Anchorify has two sign-in methods, surfaced as equal peers on the sign-in card:

  1. Continue with Google — OAuth sign-in. Uses the email Google reports for your account.
  2. Sign in with email — magic-link. Type your email; we email you a one-time link that signs you in for 30 days.

There's no password to set, change, or remember. We picked this on purpose — see "Why no password?" below.

Magic link

Click Sign in with email, type your address, and submit. The page replaces in place with "Check your inbox. We sent a link to <email>." plus a Resend link.

The link works once and expires in 10 minutes. Click it and you're signed in.

If you click an old link you've already used, or one that's past 10 minutes, the page tells you which case you hit and offers a one-click "Send a new link" button.

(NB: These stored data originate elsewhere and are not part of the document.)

(* ===== verification/Sinks.v ===== *)
(** Application logging ([pkg/logger]): the global logger (logger.go), the four category
    sinks and their daily rotating writer (sinks.go).

    A daily writer's directory is a map from file names to contents; the local time zone
    is a fixed offset. Rotation by size is lumberjack's. *)

From stdpp Require Import base list strings gmap.
From Stdlib Require Import ZArith Lia Ascii String.
From S2P Require Import Prelude GoStrings Calendar.

Definition Day : Z := 24 * Hour.

(** ** The daily writer *)

(** An open file is known by its name. Removing a file does not close it: what is written
    afterwards is lost. *)
Inductive handle : Type := Open (name : string) | Closed.

Record dailyWriter : Type := MkDaily { base : string; maxAge : Z; curDate : string; f : option handle }.

Definition newDailyWriter (base : string) (maxAge : Z) : dailyWriter := MkDaily base maxAge "" None.

Notation Dir := (gmap string string).

Definition file_name (base date : string) : string := (base ++ "-" ++ date ++ ".log")%string.

(** [filepath.Glob(base-*.log)] and the date in a name. *)
Definition matches (base name : string) : bool :=
  HasPrefix name (base ++ "-") && HasSuffix name ".log" && (String.length base + 5 <=? String.length name)%nat.
Definition date_of (base name : string) : option Z :=
  parse_date (TrimSuffix (TrimPrefix name (base ++ "-")) ".log").

(** A file [cleanup] removes: its date, as midnight UTC, is before [maxAge] days ago. *)
Definition expired (base : string) (maxAge now : Z) (name : string) : bool :=
  matches base name &&
  match date_of base name with Some t => t * Day <? now - maxAge * Day | None => false end.

Section Writer.
(** The offset of the local zone; the files the system refuses to remove. *)
Context (zone : Z) (stuck : string -> bool).

Definition cleanup (now : Z) (w : dailyWriter) (d : Dir) : Dir :=
  if maxAge w <=? 0 then d
  else filter (fun kv => expired (base w) (maxAge w) now kv.1 && negb (stuck kv.1) = false) d.

(** [rotate]; [fault] is what opening the file answers, [now] the clock at the cleanup. *)
Definition rotate (fault : option error) (now : Z) (today : string) (w : dailyWriter) (d : Dir)
  : option error * dailyWriter * Dir :=
  let closed := match f w with Some _ => Some Closed | None => None end in
  match fault with
  | Some e => (Some e, MkDaily (base w) (maxAge w) (curDate w) closed, d)
  | None =>
      let name := file_name (base w) today in
      let w := MkDaily (base w) (maxAge w) today (Some (Open name)) in
      (None, w, cleanup now w (<[name := default "" (d !! name)]> d))
  end.

Definition file_Write (h : option handle) (p : string) (d : Dir) : result Z * Dir :=
  match h with
  | Some (Open name) => (Ok (len p), match d !! name with Some old => <[name := (old ++ p)%string]> d | None => d end)
  | _ => (Err (Fresh "file already closed"), d)
  end.

Definition today_of (now : Z) : string := format_date ((now + zone) / Day).

Definition Write (fault : option error) (now now' : Z) (p : string) (w : dailyWriter) (d : Dir)
  : result Z * dailyWriter * Dir :=
  let today := today_of now in
  let '(err, w, d) :=
    if bool_decide (f w = None) || negb (String.eqb today (curDate w)) then rotate fault now' today w d else (None, w, d) in
  match err with
  | Some e => (Err e, w, d)
  | None => let '(r, d) := file_Write (f w) p d in (r, w, d)
  end.
End Writer.

(** ** The sinks *)

Record SinkConfig : Type := MkSinkConfig {
  sc_Dir : string; sc_Rotation : string; sc_MaxAgeDays : Z; sc_MaxSizeMB : Z; sc_Console : bool
}.

(** Where a category's lines go. *)
Inductive writer : Type :=
| Daily (dir : string) (w : dailyWriter)
| Sized (filename : string) (maxSize maxAge : Z).
Record sink : Type := MkSink { sink_writer : writer; echo : bool; log_name : string }.

(** The four category loggers: no-ops at first. *)
Record Sinks : Type := MkSinks {
  API : option sink; Consumer : option sink; ThirdParty : option sink; Trace : option sink
}.
Definition no_sinks : Sinks := MkSinks None None None None.

Definition newSinkLogger (name : string) (cfg : SinkConfig) : sink :=
  MkSink (if String.eqb (sc_Rotation cfg) "daily"
          then Daily (sc_Dir cfg) (newDailyWriter name (sc_MaxAgeDays cfg))
          else Sized (sc_Dir cfg ++ "/" ++ name ++ ".log")%string (sc_MaxSizeMB cfg) (sc_MaxAgeDays cfg))
    (sc_Console cfg) name.

Definition sink_defaults (cfg : SinkConfig) : SinkConfig :=
  MkSinkConfig (if String.eqb (sc_Dir cfg) "" then "logs" else sc_Dir cfg)
    (if String.eqb (sc_Rotation cfg) "" then "size" else sc_Rotation cfg)
    (if sc_MaxAgeDays cfg =? 0 then 30 else sc_MaxAgeDays cfg)
    (if sc_MaxSizeMB cfg =? 0 then 100 else sc_MaxSizeMB cfg) (sc_Console cfg).

(** [mkdir] is what creating the directory answers. *)
Definition SetupSinks (mkdir : string -> option error) (cfg : SinkConfig) (s : Sinks) : option error * Sinks :=
  let cfg := sink_defaults cfg in
  match mkdir (sc_Dir cfg) with
  | Some e => (Some e, s)
  | None => (None, MkSinks (Some (newSinkLogger "api" cfg)) (Some (newSinkLogger "consumer" cfg))
                     (Some (newSinkLogger "thirdparty" cfg)) (Some (newSinkLogger "trace" cfg)))
  end.

(** ** The global logger *)

Inductive output : Type := Stdout | Console | Rotating (file : string).
Record Logger : Type := MkLogger { level : string; outputs : list output; service : string; request_id : string }.

(** [ParseLevel] is zerolog's; [dir_of] is [filepath.Dir]. *)
Definition Setup (ParseLevel : string -> result string) (mkdir : string -> option error) (dir_of : string -> string)
    (env lvl filePath : string) (toFile : bool) (serviceName : string) : Logger :=
  MkLogger (match ParseLevel lvl with Ok l => l | Err _ => "info" end)
    ((if String.eqb env "production" then [Stdout] else [Console]) ++
     (if toFile && negb (String.eqb filePath "") then
        match mkdir (dir_of filePath) with None => [Rotating filePath] | Some _ => [] end
      else []))
    serviceName "".

(** The request id of a context, and the logger enriched with it. *)
Definition WithRequestID (ctx : option string) (id : string) : option string := Some id.
Definition RequestIDFromContext (ctx : option string) : string := default "" ctx.
Definition FromContext (global : Logger) (ctx : option string) : Logger :=
  let rid := RequestIDFromContext ctx in
  if negb (String.eqb rid "") then MkLogger (level global) (outputs global) (service global) rid else global.

(** ** What the daily writer keeps *)

Section Daily.
Context (zone : Z) (stuck : string -> bool).

Lemma cleanup_lookup now w d name :
  cleanup stuck now w d !! name =
  if (0 <? maxAge w) && expired (base w) (maxAge w) now name && negb (stuck name) then None else d !! name.
Proof.
  unfold cleanup. rewrite Z.leb_antisym. destruct (0 <? maxAge w); cbn [negb andb]; [| done].
  destruct (expired _ _ _ _ && negb (stuck name)) eqn:E.
  - apply map_lookup_filter_None. right. intros x _. cbn. by rewrite E.
  - destruct (d !! name) as [x |] eqn:Ed.
    + apply map_lookup_filter_Some. split; [done | exact E].
    + apply map_lookup_filter_None. by left.
Qed.

(** The name of a dated file is one the cleanup understands. *)
Lemma dated_file b z : in_layout z -> matches b (file_name b (format_date z)) = true /\ date_of b (file_name b (format_date z)) = Some z.
Proof.
  intros Hz. unfold file_name, matches, date_of. split.
  - rewrite <- (append_assoc b). rewrite HasPrefix_app. rewrite <- (append_assoc (b ++ "-")), HasSuffix_app.
    rewrite !length_app_str. apply Nat.leb_le. cbn [String.length]. lia.
  - rewrite <- (append_assoc b), TrimPrefix_app, TrimSuffix_app. by apply parse_format_date.
Qed.

(** Retention. The file of a day in the last [maxAge] days is not removed, whatever the
    zone: a day may be counted from an instant a zone's offset before its midnight. *)
Lemma recent_kept b age now z :
  in_layout z -> now - age * Day <= z * Day -> expired b age now (file_name b (format_date z)) = false.
Proof.
  intros Hz Hd. unfold expired. destruct (dated_file b z Hz) as [-> ->]. cbn [andb].
  destruct (Z.ltb_spec (z * Day) (now - age * Day)); [lia | done].
Qed.

Definition today_file (w : dailyWriter) (now : Z) : string := file_name (base w) (today_of zone now).

(** A writer's open file is that of its date. *)
Definition writer_ok (w : dailyWriter) : Prop :=
  match f w with Some (Open name) => name = file_name (base w) (curDate w) | _ => True end.

(** One write. Without a fault the line is appended to the file of the local day, provided
    the retention covers that day, and no other file changes but for the expired ones, which a
    rotation removes; with one nothing is written and nothing removed. *)
Theorem daily_write (fault : option error) (now now' : Z) (p : string) (w : dailyWriter) (d : Dir) :
  writer_ok w -> f w <> Some Closed ->
  let '(r, w', d') := Write zone stuck fault now now' p w d in
  base w' = base w /\ maxAge w' = maxAge w /\ writer_ok w' /\
  match r with
  | Ok n => n = len p /\ f w' = Some (Open (today_file w now)) /\ curDate w' = today_of zone now /\
      (forall name, name <> today_file w now ->
         d' !! name = d !! name \/ (d' !! name = None /\ expired (base w) (maxAge w) now' name = true)) /\
      (expired (base w) (maxAge w) now' (today_file w now) = false ->
       (f w = Some (Open (today_file w now)) -> is_Some (d !! today_file w now)) ->
       d' !! today_file w now = Some (default "" (d !! today_file w now) ++ p)%string)
  | Err _ => is_Some fault /\ d' = d
  end.
Proof.
  intros Hok Hopen. unfold Write. fold (today_file w now).
  destruct (bool_decide (f w = None) || negb (String.eqb (today_of zone now) (curDate w))) eqn:Er.
  - unfold rotate. destruct fault as [e |].
    + cbn [base maxAge]. split_and!; try done. unfold writer_ok. cbn. by destruct (f w).
    + cbn [f file_Write]. fold (today_file w now). set (name := today_file w now).
      set (w1 := MkDaily (base w) (maxAge w) (today_of zone now) (Some (Open name))).
      pose proof (cleanup_lookup now' w1 (<[name := default "" (d !! name)]> d)) as C.
      change (maxAge w1) with (maxAge w) in C. change (base w1) with (base w) in C. split_and!; try done.
      * intros n Hn. destruct (cleanup stuck now' w1 _ !! name) as [old |];
          [rewrite lookup_insert_ne by done |]; rewrite C, lookup_insert_ne by done;
          destruct (0 <? maxAge w), (expired (base w) (maxAge w) now' n), (stuck n); cbn [andb negb]; auto.
      * intros He _. rewrite C, He, andb_false_r, lookup_insert. cbn. rewrite decide_True by done.
        by rewrite lookup_insert, decide_True.
  - apply orb_false_elim in Er as [Hn%bool_decide_eq_false Ht%negb_false_iff%String.eqb_eq].
    destruct (f w) as [[name |] |] eqn:Ef; [| done | done].
    unfold writer_ok in Hok. rewrite Ef in Hok. cbn [file_Write].
    assert (name = today_file w now) as -> by (unfold today_file; by rewrite Ht).
    split_and!; try done; [unfold writer_ok; by rewrite Ef, Hok |..].
    + intros n Hne. left. destruct (d !! today_file w now); [by rewrite lookup_insert_ne | done].
    + intros _ Hx. destruct (Hx eq_refl) as [old Ho]. rewrite Ho. by rewrite lookup_insert, decide_True.
Qed.

(** ** Every line is kept under its day *)

Fixpoint write_all (l : list (Z * Z * string)) (w : dailyWriter) (d : Dir) : dailyWriter * Dir :=
  match l with
  | [] => (w, d)
  | (now, now', p) :: l => let '(_, w, d) := Write zone stuck None now now' p w d in write_all l w d
  end.

Fixpoint lines_of (date : string) (l : list (Z * Z * string)) : string :=
  match l with
  | [] => EmptyString
  | (now, _, p) :: l => if String.eqb (today_of zone now) date then (p ++ lines_of date l)%string else lines_of date l
  end.

Lemma file_name_inj b x y : file_name b x = file_name b y -> x = y.
Proof.
  unfold file_name. rewrite <- !(append_assoc b). intros H.
  apply (f_equal (fun s => TrimSuffix (TrimPrefix s (b ++ "-")) ".log")) in H.
  by rewrite !TrimPrefix_app, !TrimSuffix_app in H.
Qed.

Lemma write_all_kept b age date l w d :
  let name := file_name b date in
  base w = b -> maxAge w = age -> writer_ok w -> f w <> Some Closed ->
  (f w = Some (Open name) -> is_Some (d !! name)) ->
  Forall (fun x => expired b age x.1.2 name = false) l ->
  default "" ((write_all l w d).2 !! name) = (default "" (d !! name) ++ lines_of date l)%string.
Proof.
  cbv zeta. revert w d. induction l as [| [[now now'] p] l IH]; intros w d Hb Ha Hok Hopen Hin Hl;
    cbn [write_all lines_of]; [by rewrite append_nil_r |].
  apply Forall_cons in Hl as [He Hl]. cbn [fst snd] in He.
  pose proof (daily_write None now now' p w d Hok Hopen) as D.
  destruct (Write zone stuck None now now' p w d) as [[[n | e] w'] d'];
    destruct D as (Hb' & Ha' & Hok' & D); [| by destruct D as [[? ?] _]].
  destruct D as (_ & Hf' & _ & Hother & Htoday). subst b age. unfold today_file in *.
  destruct (String.eqb_spec (today_of zone now) date) as [E | E].
  - rewrite E in *. specialize (Htoday He Hin). rewrite IH; try done; [| by rewrite Hf'].
    rewrite Htoday. cbn [default from_option id]. by rewrite append_assoc.
  - assert (Hne : file_name (base w) date <> file_name (base w) (today_of zone now)) by (intros X; by apply file_name_inj in X).
    rewrite IH; try done; [| by rewrite Hf' | rewrite Hf'; intros [= X]; by destruct Hne].
    destruct (Hother _ Hne) as [-> | [_ X]]; [done | congruence].
Qed.

End Daily.

(** Setting up the sinks: when the directory cannot be made nothing changes, otherwise the four
    categories have a file each under it, daily or by size, with the defaults for what was not
    given. *)
Theorem setup_sinks_spec (mkdir : string -> option error) (cfg : SinkConfig) (s : Sinks) :
  let '(err, s') := SetupSinks mkdir cfg s in
  match err with
  | Some _ => s' = s
  | None =>
      let dir := if String.eqb (sc_Dir cfg) "" then "logs"%string else sc_Dir cfg in
      mkdir dir = None /\
      map (option_map log_name) [API s'; Consumer s'; ThirdParty s'; Trace s'] =
        map Some ["api"; "consumer"; "thirdparty"; "trace"]%string /\
      Forall (fun x => exists k, x = Some k /\
          match sink_writer k with
          | Daily d w => sc_Rotation cfg = "daily"%string /\ d = dir /\ base w = log_name k /\ maxAge w <> 0
          | Sized file size age => sc_Rotation cfg <> "daily"%string /\
              file = (dir ++ "/" ++ log_name k ++ ".log")%string /\ size <> 0 /\ age <> 0
          end) [API s'; Consumer s'; ThirdParty s'; Trace s']
  end.
Proof.
  unfold SetupSinks, sink_defaults. cbn [sc_Dir sc_Rotation sc_MaxAgeDays sc_MaxSizeMB sc_Console].
  destruct (mkdir _) eqn:E; [done |]. split; [done |]. split; [done |].
  repeat (apply Forall_cons; split; [eexists; split; [reflexivity |] |]); [..| apply Forall_nil; exact I];
    unfold newSinkLogger; cbn [sink_writer log_name sc_Dir sc_Rotation sc_MaxAgeDays sc_MaxSizeMB sc_Console];
    (destruct (String.eqb_spec (sc_Rotation cfg) "") as [-> | H1]; cbn [String.eqb];
     [| destruct (String.eqb_spec (sc_Rotation cfg) "daily") as [-> | H2]]);
    cbn; split_and!; try done; repeat case_match; lia.
Qed.

Module SinksWitness.

Definition five_west : Z := - 5 * Hour.

(** At 23:00 in a zone five hours west of Greenwich, with a retention of one day: the first
    write opens the file of the day, and the cleanup that follows removes that very file. The
    line is reported as written and is nowhere. *)
Theorem todays_file_removed :
  let now := 19782 * Day + 28 * Hour in
  let '(r, w, d) := Write five_west (fun _ => false) None now now "line" (newDailyWriter "api" 1) ∅ in
  r = Ok 4 /\ f w = Some (Open "api-2024-02-29.log") /\ d = ∅.
Proof. vm_compute. split_and!; reflexivity. Qed.

Definition writes : list (Z * Z * string) :=
  [(19782 * Day, 19782 * Day, "a"); (19783 * Day, 19783 * Day, "b"); (19783 * Day + 1, 19783 * Day + 1, "c")]%string.

End SinksWitness.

Cold sign-in (no Anchorify account yet)

If we've never seen your email, the magic link still works. After you click it, the page asks you to pick a username and signs you in. The username becomes part of your home-org slug (you can rename either later — see orgs).

Cross-device sign-in

A magic link can be opened from any device — you can request the link on your phone, click it from your laptop, and you'll be signed in on the laptop. Some corporate mail systems pre-fetch links to scan them; if a link mysteriously fails right after you receive it, request another and click it from your own browser before any scanner does.

Sign out

Click your avatar in the top-right and pick Sign out (or hit /auth/logout directly). The session cookie is cleared immediately.

Why no password?

Passwords are the worst part of every web app. We don't store them, we don't reset them, we don't have to make you pick a "strong" one or rotate one. Magic-link + Google together cover every reasonable case:

  • Google is fast and frictionless if you already have a Google account at the email you want to use.
  • Magic-link works when you don't, and as a recovery path when your Google account is offline.

Single-use, 10-minute tokens are at least as safe as the average user-chosen password — most password breaches are credential stuffing or phishing, both of which a 10-minute one-use link sidesteps. The cost is one extra email round-trip per sign-in.